Seven years later, two Wartsila 18V28SG engines driving ABB generators rated 3.8 MWe each were added to pick up the east campus' seasonal load, which is primarily the electrically driven centrifugal chillers in the university's central chilled water plant. This addition brought the east campus CHP plant's total capacity to about 20 MWe.

The Wartsila 28SG lean-burn engine is characterized by its high electrical efficiency, dependable operation, and low maintenance cost. The engines will be managed and monitored with a state-of-the-art control and supervision system, that will enable a reliable and flexible operation with a minimum number of personnel.

The east campus plant operates with the existing engines supplying the campus with electricity and thermal energy for heating and cooling. The plant is equipped with supplementary-fired hot water generators to efficiently meet the energy needs of the university.

Power at the east campus is generated at 12 kV and distributed to the buildings as 12 kV via a university-owned distribution system. Each building has switchgear, transforming 12 kV down to 480 V for building use.

"All engines at the east campus facility are equipped with high-temperature hot water heat recovery systems," said Buric. "The east campus uses 400[degrees]F (205[degrees]C) water and distributes it throughout the campus for heating and absorption air conditioning.

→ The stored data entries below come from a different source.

Lemma BestZone_fold w Loc zones :
  forall best bp,
    let r := fold_left (BestZoneStep w Loc) zones (best, bp) in
    (r = (best, bp) /\ forall z Q, In z zones -> Candidate w Loc z Q -> Q <= bp) \/
    (exists l1 h l2 P,
        zones = l1 ++ h :: l2 /\ r = (Some h, P) /\ Candidate w Loc h P /\ bp < P /\
        (forall z Q, In z l1 -> Candidate w Loc z Q -> Q < P) /\
        (forall z Q, In z l2 -> Candidate w Loc z Q -> Q <= P)).
Proof.
  induction zones as [|x xs IH]; intros best bp; cbn [fold_left].
  - left. split; [reflexivity | intros z Q []].
  - destruct (BestZoneStep_cases w Loc best bp x)
      as [(Px & Hc & Hlt & ->)|[-> Hno]].
    + destruct (IH (Some x) Px) as [[Hr Hall]|(l1 & h & l2 & P & Hz & Hr & Hh & HP & H1 & H2)].
      * right. exists [], x, xs, Px. cbn [app].
        split; [reflexivity|]. split; [exact Hr|]. split; [exact Hc|].
        split; [exact Hlt|]. split; [intros z Q [] | exact Hall].
      * right. exists (x :: l1), h, l2, P. subst xs. cbn [app].
        split; [reflexivity|]. split; [exact Hr|]. split; [exact Hh|].
        split; [lia|]. split; [|exact H2].
        intros z Q [<-|Hin] Hcz; [|exact (H1 z Q Hin Hcz)].
        destruct Hc as (Z1 & Hz1 & _ & Hp1), Hcz as (Z2 & Hz2 & _ & Hp2).
        rewrite Hz1 in Hz2. injection Hz2 as <-. lia.
    + destruct (IH best bp) as [[Hr Hall]|(l1 & h & l2 & P & Hz & Hr & Hh & HP & H1 & H2)].
      * left. split; [exact Hr|]. intros z Q [<-|Hin] Hcz; [apply Hno; exact Hcz|].
        exact (Hall z Q Hin Hcz).
      * right. exists (x :: l1), h, l2, P. subst xs. cbn [app].
        split; [reflexivity|]. split; [exact Hr|]. split; [exact Hh|].
        split; [exact HP|]. split; [|exact H2].
        intros z Q [<-|Hin] Hcz; [|exact (H1 z Q Hin Hcz)].
        specialize (Hno Q Hcz). lia.
Qed.

Lemma UnregisterZone_spec z zones :
  NoDup zones ->
  NoDup (UnregisterZone z zones) /\ ~ In z (UnregisterZone z zones) /\
  (forall h, h <> z -> (In h (UnregisterZone z zones) <-> In h zones)).
Proof.
  intros Hnd. unfold UnregisterZone. split; [apply NoDup_filter; exact Hnd|].
  split.
  - intros Hin. apply filter_In in Hin. destruct Hin as [_ H].
    rewrite Nat.eqb_refl in H. discriminate.
  - intros h Hne. rewrite filter_In. split; [tauto|]. intros Hin. split; [exact Hin|].
    apply negb_true_iff. apply Nat.eqb_neq. exact Hne.
Qed.

Lemma existsb_eqb_In z zones : existsb (Nat.eqb z) zones = true <-> In z zones.
Proof.
  rewrite existsb_exists. split.
  - intros (x & Hin & He). apply Nat.eqb_eq in He. subst. exact Hin.
  - intros Hin. exists z. split; [exact Hin | apply Nat.eqb_refl].
Qed.

Lemma set_CurrentZoneId_same l : set_CurrentZoneId (CurrentZoneId l) l = l.
Proof. destruct l. reflexivity. Qed.

Lemma UpdateListenerZonesFrom_spec w zones Listeners :
  forall i,
    let r := UpdateListenerZonesFrom w zones i Listeners in
    fst r = map (fun l => set_CurrentZoneId (ZoneIdAt w zones (Location l)) l)
              Listeners /\
    Forall (fun e => OldZoneId e <> NewZoneId e) (snd r) /\
    (length (snd r) <= length Listeners)%nat /\
    (snd r = [] <->
     Forall (fun l => CurrentZoneId l = ZoneIdAt w zones (Location l)) Listeners).
Proof.
  induction Listeners as [|l rest IH]; intros i.
  - cbn. repeat split; auto.
  - cbn [UpdateListenerZonesFrom]. cbv zeta.
    specialize (IH (add32 i 1)).
    destruct (UpdateListenerZonesFrom w zones (add32 i 1) rest) as [rest' events].
    cbn [fst snd] in IH. destruct IH as (Hf & Hall & Hlen & Hnil).
    destruct (Z.eqb_spec (ZoneIdAt w zones (Location l)) (CurrentZoneId l)) as [He|Hne];
      cbn [negb fst snd map length].
    + split; [rewrite He, set_CurrentZoneId_same, Hf; reflexivity|].
      split; [exact Hall|]. split; [lia|].
      rewrite Hnil. split; intros H.
      * constructor; [symmetry; exact He | exact H].
      * inversion H; assumption.
    + split; [rewrite Hf; reflexivity|].
      split; [constructor; [cbn; congruence | exact Hall]|].
      split; [lia|].
      split; [discriminate|]. intros H. inversion H; subst. congruence.
Qed.

End ZoneEngineFacts.

(** X20.  GetZoneAtLocation returns the first registered zone of highest
    priority among the live zones that contain the point: every such zone
    registered before it has a strictly lower priority, every one after it
    a priority not above its own.  It returns none exactly when no live
    registered zone contains the point with a priority above INT_MIN (a
    zone of priority INT_MIN is never returned). *)
Theorem X20_zone_at_location :
  forall w RegisteredZones Loc,
    match ZoneEngine.GetZoneAtLocation w RegisteredZones Loc with
    | Some h =>
        exists l1 l2 P,
          RegisteredZones = l1 ++ h :: l2 /\
          ZoneEngine.Candidate w Loc h P /\ INT32_MIN < P /\
          (forall z Q, In z l1 -> ZoneEngine.Candidate w Loc z Q -> Q < P) /\
          (forall z Q, In z l2 -> ZoneEngine.Candidate w Loc z Q -> Q <= P)
    | None =>
        forall z Q, In z RegisteredZones -> ZoneEngine.Candidate w Loc z Q ->
                    Q <= INT32_MIN
    end.
Proof.
  intros w zones Loc. unfold ZoneEngine.GetZoneAtLocation.
  destruct (ZoneEngineFacts.BestZone_fold w Loc zones None INT32_MIN)
    as [[-> Hall]|(l1 & h & l2 & P & Hz & -> & Hh & HP & H1 & H2)]; cbn [fst].
  - exact Hall.
  - exists l1, l2, P. auto.
Qed.

(** X21.  The zone registry never holds a zone twice: RegisterZone adds
    the zone unless it is null or already registered (so registering twice
    is registering once), UnregisterZone removes it and nothing else, and
    unregistering a zone that was newly registered restores the registry.
    GetZoneAtLocation only ever returns a registered zone, hence never one
    that has been unregistered. *)
Theorem X21_zone_registry :
  forall (zones : list ZoneEngine.ZoneHandle) (z : ZoneEngine.ZoneHandle),
    NoDup zones ->
    NoDup (ZoneEngine.RegisterZone (Some z) zones) /\
    In z (ZoneEngine.RegisterZone (Some z) zones) /\
    (forall h, h <> z ->
       (In h (ZoneEngine.RegisterZone (Some z) zones) <-> In h zones)) /\
    ZoneEngine.RegisterZone (Some z) (ZoneEngine.RegisterZone (Some z) zones)
    = ZoneEngine.RegisterZone (Some z) zones /\
    ZoneEngine.RegisterZone None zones = zones /\
    NoDup (ZoneEngine.UnregisterZone z zones) /\
    ~ In z (ZoneEngine.UnregisterZone z zones) /\
    (forall h, h <> z ->
       (In h (ZoneEngine.UnregisterZone z zones) <-> In h zones)) /\
    (~ In z zones ->
     ZoneEngine.UnregisterZone z (ZoneEngine.RegisterZone (Some z) zones) = zones) /\
    (forall w Loc h,
       ZoneEngine.GetZoneAtLocation w zones Loc = Some h -> In h zones) /\
    (forall w Loc,
       ZoneEngine.GetZoneAtLocation w (ZoneEngine.UnregisterZone z zones) Loc
       <> Some z).
Proof.
  intros zones z Hnd.
  destruct (ZoneEngineFacts.UnregisterZone_spec z zones Hnd) as (Hu1 & Hu2 & Hu3).
  assert (Hget : forall w l Loc h,
             ZoneEngine.GetZoneAtLocation w l Loc = Some h -> In h l).
  { intros w l Loc h Hg. pose proof (X := ZoneEngineFacts.BestZone_fold w Loc l None INT32_MIN).
    unfold ZoneEngine.GetZoneAtLocation in Hg. cbv zeta in X.
    destruct X as [[Hr _]|(l1 & h' & l2 & P & Hz & Hr & _)]; rewrite Hr in Hg;
      cbn [fst] in Hg; [discriminate|].
    injection Hg as <-. rewrite Hz. apply in_or_app. right. left. reflexivity. }
  unfold ZoneEngine.RegisterZone.
  destruct (existsb (Nat.eqb z) zones) eqn:Ex.
  - pose proof (proj1 (ZoneEngineFacts.existsb_eqb_In z zones) Ex) as Hin.
    rewrite Ex.
    repeat split; try assumption; try tauto; try (apply Hu3; assumption).
    + intros w Loc h. apply Hget.
    + intros w Loc Hg. apply Hu2. eapply Hget. exact Hg.
  - assert (Hnin : ~ In z zones).
    { intros Hin. apply ZoneEngineFacts.existsb_eqb_In in Hin. congruence. }
    assert (Hex' : existsb (Nat.eqb z) (zones ++ [z]) = true).
    { apply ZoneEngineFacts.existsb_eqb_In. apply in_or_app. right. left. reflexivity. }
    rewrite Hex'.
    split.
    { apply NoDup_app; [exact Hnd | repeat constructor; intros [] |].
      intros x Hx [<-|[]]. exact (Hnin Hx). }
    split; [apply in_or_app; right; left; reflexivity|].
    split.
    { intros h Hne. rewrite in_app_iff. cbn [In]. split; [|tauto].
      intros [H|[H|[]]]; [exact H | congruence]. }
    split; [reflexivity|]. split; [reflexivity|].
    split; [exact Hu1|]. split; [exact Hu2|]. split; [exact Hu3|].
    split.
    { intros _. unfold ZoneEngine.UnregisterZone. rewrite filter_app.
      cbn [filter]. rewrite Nat.eqb_refl. cbn [negb]. rewrite app_nil_r.
      apply forallb_filter_id. apply forallb_forall. intros x Hx.
      apply negb_true_iff. apply Nat.eqb_neq. intros ->. exact (Hnin Hx). }
    split; [intros w Loc h; apply Hget|].
    intros w Loc Hg. apply Hu2. eapply Hget. exact Hg.
Qed.

Lemma X21_zone_registry_witness :
  ZoneEngine.UnregisterZone 1%nat (ZoneEngine.RegisterZone (Some 1%nat) [0%nat])
  = [0%nat].
Proof.
  apply (X21_zone_registry [0%nat] 1%nat).
  - repeat constructor. intros [].
  - intros [H|[]]. discriminate.
Defined.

"The two Wartsila engines at the east campus have gas-fired afterburners for emissions control, and supplemental firing of the heat recovery boilers. This was necessary because the EPA considered the east and west CHP plants as a single source of emissions." On the Wartsila engines, heat is first routed through a gas-fired afterburner and then through heat recovery boilers. Engine exhaust from the Cooper-Bessemer engines is routed through heat recovery boilers with recovered heat tied into the campus' central high-temperature hot water heating distribution system.

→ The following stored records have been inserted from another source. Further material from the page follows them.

(** X22: when the transport answers with the status ["SUCCESS"] and a
    non-empty [RESULTS] of result records, [geocode] and [reverse] with
    [exactly_one] return the location decoded from the first entry. *)
Theorem operations_return_first (self : GeocodeFarm) (timeout : Timeout)
    (body gr st : gmap string value) (entry : value) (rest : list value) :
  (∀ url, _call_geocoder url timeout = Ok (VDict body)) →
  body !! "geocoding_results" = Some (VDict gr) →
  gr !! "STATUS" = Some (VDict st) →
  st !! "status" = Some (VStr "SUCCESS") →
  gr !! "RESULTS" = Some (VList (entry :: rest)) →
  Forall (ResultRecord py_float) (entry :: rest) →
  ∃ place,
    parse_entry py_float entry = Ok place ∧
    (∀ query, is_Ok (py_mod (format_string self) query) →
       outcome (geocode' self query true timeout) = Ok (One place)) ∧
    (∀ query s, _coerce_point_to_string query = Ok s →
       length (split "," s) = 2 →
       outcome (reverse' self query true timeout) = Ok (One place)).
Proof.
  intros Hcall Hgr Hst Hstatus Hres Hwf.
  destruct (parse_code_Forall2 py_float gr _ Hres Hwf) as (all & Hcode & Hall).
  inversion Hall as [|? place ? places Hplace _]; subst.
  assert (Hjson : _parse_json py_float (VDict body) true = Ok (One place)).
  { rewrite (parse_json_success py_float body gr st true Hgr Hst Hstatus).
    by rewrite Hcode. }
  exists place. split; [done|]. split.
  - intros query [formatted Hmod].
    rewrite (geocode_run Timeout py_float py_mod _call_geocoder self query
               formatted true timeout Hmod).
    cbn zeta. cbn [outcome]. by rewrite Hcall.
  - intros query s Hs Hlen.
    destruct (length_two _ Hlen) as (part1 & part2 & Hsplit).
    rewrite (reverse_two_parts Timeout Query py_float _call_geocoder
               _coerce_point_to_string self query s part1 part2
               true timeout Hs Hsplit).
    cbn zeta. cbn [outcome]. by rewrite Hcall.
Qed.

(** X23: when the transport answers with a status that contains
    ["NO_RESULTS"], [geocode] and [reverse] return [None], with or without
    [exactly_one], after the one call. *)
Theorem operations_no_results (self : GeocodeFarm) (exactly_one : bool)
    (timeout : Timeout) (body gr st : gmap string value) (status : string) :
  (∀ url, _call_geocoder url timeout = Ok (VDict body)) →
  body !! "geocoding_results" = Some (VDict gr) →
  gr !! "STATUS" = Some (VDict st) →
  st !! "status" = Some (VStr status) →
  str_contains "NO_RESULTS" status = true →
  (∀ query, is_Ok (py_mod (format_string self) query) →
     outcome (geocode' self query exactly_one timeout) = Ok NoResult) ∧
  (∀ query s, _coerce_point_to_string query = Ok s →
     length (split "," s) = 2 →
     outcome (reverse' self query exactly_one timeout) = Ok NoResult).
Proof.
  intros Hcall Hgr Hst Hstatus Hno.
  pose proof (parse_json_no_results py_float body gr st status exactly_one
                Hgr Hst Hstatus Hno) as Hjson.
  split.
  - intros query [formatted Hmod].
    rewrite (geocode_run Timeout py_float py_mod _call_geocoder self query
               formatted exactly_one timeout Hmod).
    cbn zeta. cbn [outcome]. by rewrite Hcall.
  - intros query s Hs Hlen.
    destruct (length_two _ Hlen) as (part1 & part2 & Hsplit).
    rewrite (reverse_two_parts Timeout Query py_float _call_geocoder
               _coerce_point_to_string self query s part1 part2
               exactly_one timeout Hs Hsplit).
    cbn zeta. cbn [outcome]. by rewrite Hcall.
Qed.

(** X24: [reverse] sends a query exactly when its canonical string has
    exactly one comma: without a comma, or with two or more (a third
    component, say), it raises the [ValueError]; with one it sends the
    request, even when a part is empty. *)
Theorem reverse_sends_iff_one_comma (self : GeocodeFarm) (query : Query)
    (s : string) (exactly_one : bool) (timeout : Timeout) :
  _coerce_point_to_string query = Ok s →
  let run := reverse' self query exactly_one timeout in
  (count_char "," s = 1 ↔ ∃ url, Call url timeout ∈ trace run) ∧
  (count_char "," s ≠ 1 ↔
     run = IO [] (Raise (ValueError "Must be a coordinate pair or Point"))).
Proof.
  intros Hs run.
  assert (Hcount : count_char "," s = 1 ↔ length (split "," s) = 2)
    by (rewrite length_split; lia).
  destruct (decide (length (split "," s) = 2)) as [Hlen|Hlen].
  - destruct (length_two _ Hlen) as (part1 & part2 & Hsplit).
    pose proof (reverse_two_parts Timeout Query py_float _call_geocoder
                  _coerce_point_to_string self query s part1 part2
                  exactly_one timeout Hs Hsplit) as Hrun.
    cbn zeta in Hrun. fold run in Hrun. split; split.
    + intros _. eexists. rewrite Hrun. cbn [trace]. by repeat constructor.
    + intros _. by apply Hcount.
    + intros Hne. destruct Hne. by apply Hcount.
    + rewrite Hrun. discriminate.
  - pose proof (reverse_not_two_parts Timeout Query py_float _call_geocoder
                  _coerce_point_to_string self query s exactly_one timeout
                  Hs Hlen) as Hrun.
    fold run in Hrun. split; split.
    + intros Hone. destruct Hlen. by apply Hcount.
    + intros [url Hin]. rewrite Hrun in Hin. cbn in Hin. inversion Hin.
    + done.
    + intros _ Hone. destruct Hlen. by apply Hcount.
Qed.

(** X25: the URL that [geocode] logs and sends is the forward endpoint, a
    ['?'], [addr=] with the formatted query encoded, and, only for a key
    that is neither null nor empty, [&key=] with the key encoded. *)
Theorem geocode_url (cls : string) (key : option string)
    (template query formatted : string) (exactly_one : bool)
    (timeout : Timeout) :
  py_mod template query = Ok formatted →
  trace (geocode' (__init__ cls key template) query exactly_one timeout)
  = let url := "https://www.geocode.farm/v3/json/forward/?addr="
               +:+ quote_plus formatted
               +:+ match key with
                   | Some k => if String.eqb k "" then ""
                               else "&key=" +:+ quote_plus k
                   | None => ""
                   end in
    [Debug "%s.geocode: %s" [cls; url]; Call url timeout].
Proof.
  intros Hmod.
  rewrite (geocode_run Timeout py_float py_mod _call_geocoder
             (__init__ cls key template) query formatted exactly_one timeout
             Hmod).
  cbn [api_key api class_name __init__ trace]. cbn zeta.
  destruct key as [k|]; cbn [truthy_key default id];
    [destruct (String.eqb k "")|]; cbn [negb];
    unfold urlencode, quote_item;
    cbn [fmap list_fmap String.concat fst snd];
    rewrite ?append_assoc, ?append_nil_r; reflexivity.
Qed.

The UIC east campus has two electrical loads. "Our nighttime load gets down to about 10 or 11 MWe. At 8 a.m., students wake up, coffee pots get turned on, people start using power, and the load goes up to about 12 or 13 MWe. It will hold there until around 4:30 or 5 p.m. when people go home. Our typical baseload, which is our wintertime load, is 12 or 13 MWe."

"In the summertime, it's a little different because the campus has a central chilled water plant. We've got 6,000 tons (21.0 megawatts thermal (MWth)) of electrically driven centrifugal chillers in our central plant, and it's supplemented by 1,350 tons (4.83 MWth) of absorption air conditioning out in the buildings. We distributed absorption chillers out in the buildings as a heat load specifically for the CHP plant and added a Trane 1,000-ton (3.5 MWth) absorber to our existing chilled water plant."